Regrettably, however, recent staff interpretations within your Administration of the newly enacted state law banning vaccine passports undermines much of what you have accomplished. While I appreciate and fully respect your and the State of Florida’s earnest rejection of vaccine passports, we must also recognize and make allowances for limitations inherent in business operations such as the cruise industry, which, unlike many other businesses, is international in nature, federally regulated, and inextricably tied to public health safety well beyond Florida’s borders. In fact, as part of your recent victory in the State of Florida’s lawsuit against the U.S. Centers for Disease Control and Prevention (CDC), the court expressly determined that Florida’s vaccine passport ban does not apply to federal regulation of vaccinations in the cruise industry. See Opinion, at page 18, footnote 8.
A well-accepted principle of international law is that a sovereign nation alone may determine which citizens may enter its territory and under what conditions. The COVID-19 Pandemic is a particularly stark reminder of that precept. Just as the US requires certain formalities and documents to enter our country, foreign nations also do so as specified in a variety of long-established international treaties. The same principle applies each time an aircraft departs the U.S. for a foreign destination requiring passports, visas, customs declarations, and, when concern over the international spread of communicable diseases is present, proof of vaccines. These formalities are wide-ranging, universal, and deemed so essential that proof of vaccination is a mandatory prerequisite for international travel to many countries around the globe, no matter what the mode of transportation.

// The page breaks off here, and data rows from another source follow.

(** [main] returns the command's result: an error is printed and the process
    ends with status 1; a panic ends it with 101. *)
Definition status (o : Output) : nat :=
  match ending o with Returns (inr _) => 0 | Returns (inl _) => 1 | Exits c => c | Panics _ => 101 end.
Definition stderr (o : Output) : list string :=
  err_lines o ++ match ending o with Returns (inl e) => ["Error: " +:+ debug_error e] | _ => [] end.

(** ** Which compiled rules can be read again *)
Definition cond_finite (c : Cond) : bool :=
  match c with
  | CNearHuman d | CNotNearHuman d => is_finite d
  | CNear n => is_finite (dist n)
  | _ => true
  end.
Definition rule_finite (r : SemanticRule) : bool := forallb cond_finite (all_conditions (sr_when r)).
Definition manifest_finite (doc : RulesManifest) : bool := forallb rule_finite (m_rules doc).
(** No float is printed: the distances and speeds that are not finite are
    [null]. *)
Definition cond_exact (c : Cond) : bool :=
  match c with
  | CNearHuman d | CNotNearHuman d => negb (is_finite d)
  | CNear n => negb (is_finite (dist n))
  | _ => true
  end.
Definition action_exact (a : SemanticAction) : bool :=
  match verb_of a with SlowTo v => negb (is_finite v) | _ => true end.
Definition rule_exact (r : SemanticRule) : bool :=
  forallb cond_exact (all_conditions (sr_when r)) && forallb action_exact (sr_actions r).
Definition manifest_exact (doc : RulesManifest) : bool := forallb rule_exact (m_rules doc).
End command.

Section properties.
Context `{JN : JsonNumber} {JL : JsonNumberLaws JN} {JT : JsonText} {JTL : JsonTextLaw JT}.
Context (toml_manifest : string -> string + RulesManifest)
        (rules_from_toml : string -> string + Rules)
        (fmt_f64 : f64 -> string) (fmt_value : Value -> string).
Context (read_to_string : string -> string + string) (to_string_pretty : Value -> string)
        (debug_error : string -> string).

(** ** Compiled rules read again *)
Lemma cond_trigger_fits id c : cond_finite c = true -> fits_trigger (cond_trigger id c).
Proof. by destruct c. Qed.

Lemma cond_trigger_unreadable id c : cond_finite c = false -> de (A := Trigger) (ser (cond_trigger id c)) = None.
Proof.
  assert (forall d, is_finite d = false -> value_of_f64 d = Null) as Hnull.
  { intros d Hd. unfold value_of_f64. by rewrite (from_f64_nonfinite d Hd). }
  intros Hc. destruct c as [z|z|d|d|n|r]; try done; cbn [cond_finite] in Hc; apply Hnull in Hc;
    cbn [cond_trigger ser de serde_trigger t_topic t_pred t_mode]; fields;
    rewrite (de_ser (A := string) _ I);
    cbn [mbind option_bind ser_option ser serde_predicate ser_predicate variant de_option de de_predicate
         String.eqb Ascii.eqb Bool.eqb]; unfold de_comparison; fields; cbn [serde_operand ser serde_f64]; by rewrite Hc.
Qed.

Lemma primitive_action_fits id a :
  match sa_payload a with Some p => normalize p = p | None => True end -> fits_action (expand_action id a).
Proof.
  unfold fits_action, expand_action, verb_of. intros Hp.
  destruct (estop a); [done|]. destruct (resume a); [done|].
  destruct (slow_to a) as [v|].
  - cbn. unfold value_of_f64. by destruct (from_f64 v).
  - destruct (sa_topic a) as [t|]; [|done]. cbn. by destruct (sa_payload a).
Qed.

Lemma nonfinite_null d : is_finite d = false -> value_of_f64 d = Null.
Proof. intros Hd. unfold value_of_f64. by rewrite (from_f64_nonfinite d Hd). Qed.

Lemma cond_trigger_plain id c : cond_exact c = true -> plain_value 110 (trigger_doc (cond_trigger id c)).
Proof.
  intros Hc. apply (plain_mono 8); [|lia].
  destruct c as [z|z|d|d|n|r]; cbn [cond_exact] in Hc; rewrite ?negb_true_iff in Hc; unfold trigger_doc;
    cbn [cond_trigger t_topic t_pred t_mode ser_option ser serde_string serde_mode serde_op serde_prim serde_operand
         serde_f64 zone_is predicate_doc variant];
    rewrite ?(nonfinite_null _ Hc); repeat first [plain_doc|constructor]; done.
Qed.
Lemma primitive_action_plain id a :
  action_exact a = true -> match sa_payload a with Some p => plain_value 110 p | None => True end ->
  plain_value 110 (a_payload (expand_action id a)).
Proof.
  unfold action_exact, expand_action, verb_of. intros Ha Hp.
  destruct (estop a); [by cbn [a_payload]; repeat first [plain_doc|constructor]|].
  destruct (resume a); [by cbn [a_payload]; repeat first [plain_doc|constructor]|].
  destruct (slow_to a) as [v|].
  - rewrite negb_true_iff in Ha. cbn [a_payload]. rewrite (nonfinite_null v Ha). by repeat first [plain_doc|constructor].
  - destruct (sa_topic a) as [t|]; [|by cbn [a_payload]; repeat first [plain_doc|constructor]].
    cbn. destruct (sa_payload a); [exact Hp|constructor].
Qed.

(** One unreadable trigger spoils the document. *)
Lemma when_unreadable w t : t ∈ w_all w ++ w_any w -> de (A := Trigger) (ser t) = None -> de (A := When) (ser w) = None.
Proof.
  destruct w as [al an]. cbn [w_all w_any]. rewrite elem_of_app. intros Ht Hd.
  cbn [ser de serde_when]. fields. cbn [ser de serde_list w_all w_any].
  assert (forall l : list Trigger, t ∈ l -> mapM (de (A := Trigger)) (map ser l) = None) as Hl.
  { intros l Hin. apply (mapM_None_elem de _ (ser t)); [|done]. apply list_elem_of_fmap. by exists t. }
  destruct Ht as [Ht|Ht]; [by rewrite (Hl al Ht)|].
  destruct (mapM de (map ser al)); cbn [mbind option_bind]; [|done]. by rewrite (Hl an Ht).
Qed.
Lemma rules_unreadable rs r : r ∈ rules rs -> de (A := When) (ser (r_when r)) = None -> de (A := Rules) (ser rs) = None.
Proof.
  destruct rs as [l]. cbn [rules]. intros Hr Hw. cbn [ser de serde_rules]. fields. cbn [ser de serde_list rules].
  rewrite (mapM_None_elem de _ (ser r)); [done|apply list_elem_of_fmap; by exists r|].
  destruct r as [n w a]. cbn [r_when] in Hw. cbn [ser de serde_rule]. fields.
  cbn [r_name r_when]. rewrite (de_ser n I). cbn [mbind option_bind]. by rewrite Hw.
Qed.

Lemma forallb_false_elem {A} (f : A -> bool) l : forallb f l = false -> exists x, x ∈ l /\ f x = false.
Proof.
  induction l as [|x l IH]; [done|]. cbn [forallb]. destruct (f x) eqn:E; [|exists x; by split; [left|]].
  intros (y & Hy & Hf)%IH. exists y. by split; [right|].
Qed.

Lemma compiled_document doc id rs :
  has_char slash id = false ->
  (forall r a p, r ∈ m_rules doc -> a ∈ sr_actions r -> sa_payload a = Some p -> normalize p = p) ->
  compile fmt_f64 fmt_value doc id = Ok rs ->
  de (rules_doc rs) = if manifest_finite doc then Some rs else None.
Proof.
  intros Hi Hord H%(compiled_refines _ _ _ _ _ Hi). rewrite rules_doc_read.
  destruct (manifest_finite doc) eqn:Hfin; unfold manifest_finite in Hfin.
  - apply (de_ser (fits := fun rs => Forall fits_rule (rules rs)) rs).
    rewrite forallb_forall in Hfin. apply Forall_forall. intros r Hr.
    destruct (list_elem_of_lookup_1 _ _ Hr) as [i Hl].
    destruct (Forall2_lookup_r _ _ _ _ _ H Hl) as (sr & Hsr & _ & Ha & _ & Hp & _).
    apply list_elem_of_lookup_2 in Hsr. split.
    + assert (Forall fits_trigger (w_all (r_when r) ++ w_any (r_when r))) as Hf; [|by apply Forall_app in Hf].
      rewrite Hp. apply Forall_forall. intros t (c & -> & Hc)%list_elem_of_fmap. apply cond_trigger_fits.
      specialize (Hfin sr). rewrite <- list_elem_of_In in Hfin. specialize (Hfin Hsr).
      unfold rule_finite in Hfin. rewrite forallb_forall in Hfin. by apply Hfin, list_elem_of_In.
    + rewrite Ha. apply Forall_forall. intros x (a & -> & Hin)%list_elem_of_fmap. apply primitive_action_fits.
      destruct (sa_payload a) as [p|] eqn:E; [|done]. by apply (Hord sr a).
  - apply forallb_false_elem in Hfin as (sr & Hsr & Hbad).
    destruct (list_elem_of_lookup_1 _ _ Hsr) as [i Hl].
    destruct (Forall2_lookup_l _ _ _ _ _ H Hl) as (r & Hr & _ & _ & _ & Hp & _).
    apply list_elem_of_lookup_2 in Hr. apply forallb_false_elem in Hbad as (c & Hc & Hcf).
    apply (rules_unreadable rs r Hr), (when_unreadable _ (cond_trigger id c)); [|by apply cond_trigger_unreadable].
    rewrite Hp. apply list_elem_of_fmap. by exists c.
Qed.

(** Without a float the document survives the text. *)
Lemma compiled_plain doc id rs :
  has_char slash id = false -> manifest_exact doc = true ->
  (forall r a p, r ∈ m_rules doc -> a ∈ sr_actions r -> sa_payload a = Some p -> plain_value 110 p) ->
  compile fmt_f64 fmt_value doc id = Ok rs -> plain_value 127 (rules_doc rs).
Proof.
  intros Hi Hex Hpl H%(compiled_refines _ _ _ _ _ Hi).
  assert (forall r, r ∈ rules rs -> exists sr, sr ∈ m_rules doc /\ rule_refines id sr r /\ rule_exact sr = true) as Hsrc.
  { intros r (i & Hl)%list_elem_of_lookup_1. destruct (Forall2_lookup_r _ _ _ _ _ H Hl) as (sr & Hsr & Hr).
    apply list_elem_of_lookup_2 in Hsr. exists sr. split; [done|]. split; [done|].
    unfold manifest_exact in Hex. rewrite forallb_forall in Hex. by apply Hex, list_elem_of_In. }
  apply plain_rules_doc.
  - intros r t (sr & _ & (_ & _ & _ & Hp & _) & [Hc _]%andb_true_iff)%Hsrc Ht. rewrite Hp in Ht.
    apply list_elem_of_fmap in Ht as (c & -> & Hin). apply cond_trigger_plain.
    rewrite forallb_forall in Hc. by apply Hc, list_elem_of_In.
  - intros r x (sr & Hsr & (_ & Ha & _) & [_ Hc]%andb_true_iff)%Hsrc Hx. rewrite Ha in Hx.
    apply list_elem_of_fmap in Hx as (a & -> & Hin). apply primitive_action_plain.
    + rewrite forallb_forall in Hc. by apply Hc, list_elem_of_In.
    + destruct (sa_payload a) as [p|] eqn:E; [|done]. by apply (Hpl sr a).
Qed.

(** ** What is printed *)
Notation run := (run_rule_command toml_manifest rules_from_toml fmt_f64 fmt_value read_to_string to_string_pretty).
Notation verdict := (rule_check toml_manifest json_manifest rules_from_toml fmt_f64 fmt_value).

Some in your Administration have apparently confused the well-intentioned state law, banning vaccine verification to gain entry to facilities or receive services wholly located in Florida, with the century old, bedrock vaccination mandates for international travel. The simple truth is that no state can impede international commerce or travel, nor public health measures or entry requirements of national, regional, or international authorities. This jurisdictional limitation is no less apparent for COVID-19 than it is for any of the other communicable diseases and vaccines recognized and required throughout the world as vital components of international travel and public health.
Florida’s ban is aimed at requirements imposed solely by private businesses, not by national governments outside Florida. In addition, all international carriers must comply with the vaccine mandates of foreign nations to which travelers are transported. Just as is the case with airlines and other carriers for a host of other vaccines, the Carriers are responsible to implement the governments’ vaccine/entry policies, including obtaining documents verifying vaccinations before transporting travelers subject to vaccine mandates.
In sum, vaccine verification is essential on cruise ships given the international travel involved with all cruise itineraries. These verification protocols are also required by national governments in the U.S. and abroad, which requirements cannot be abrogated by any state.
After all your efforts to level the playing field and compel the CDC and other regulators to treat the cruise industry in the same fashion as other international carriers and tourism sectors, it would be truly damaging, both economically and to public health, to now impose a standard singling out cruise lines for disparate treatment. I am monitoring this situation closely, in active conversation with my fellow commissioners at the FMC, and sincerely hope you will clarify, as other states have consistently done, that international travel remains solely in the hands of federal authorities.
Just as you and I have recently worked together on port and crew vaccinations, I hope that we might be able to discuss personally a way forward on this matter later this week.
Louis E. Sola Commissioner
Louis E. Sola is a Commissioner with the U.S. Federal Maritime Commission. The thoughts and comments expressed here are their own and do not necessarily represent the position of the Commission.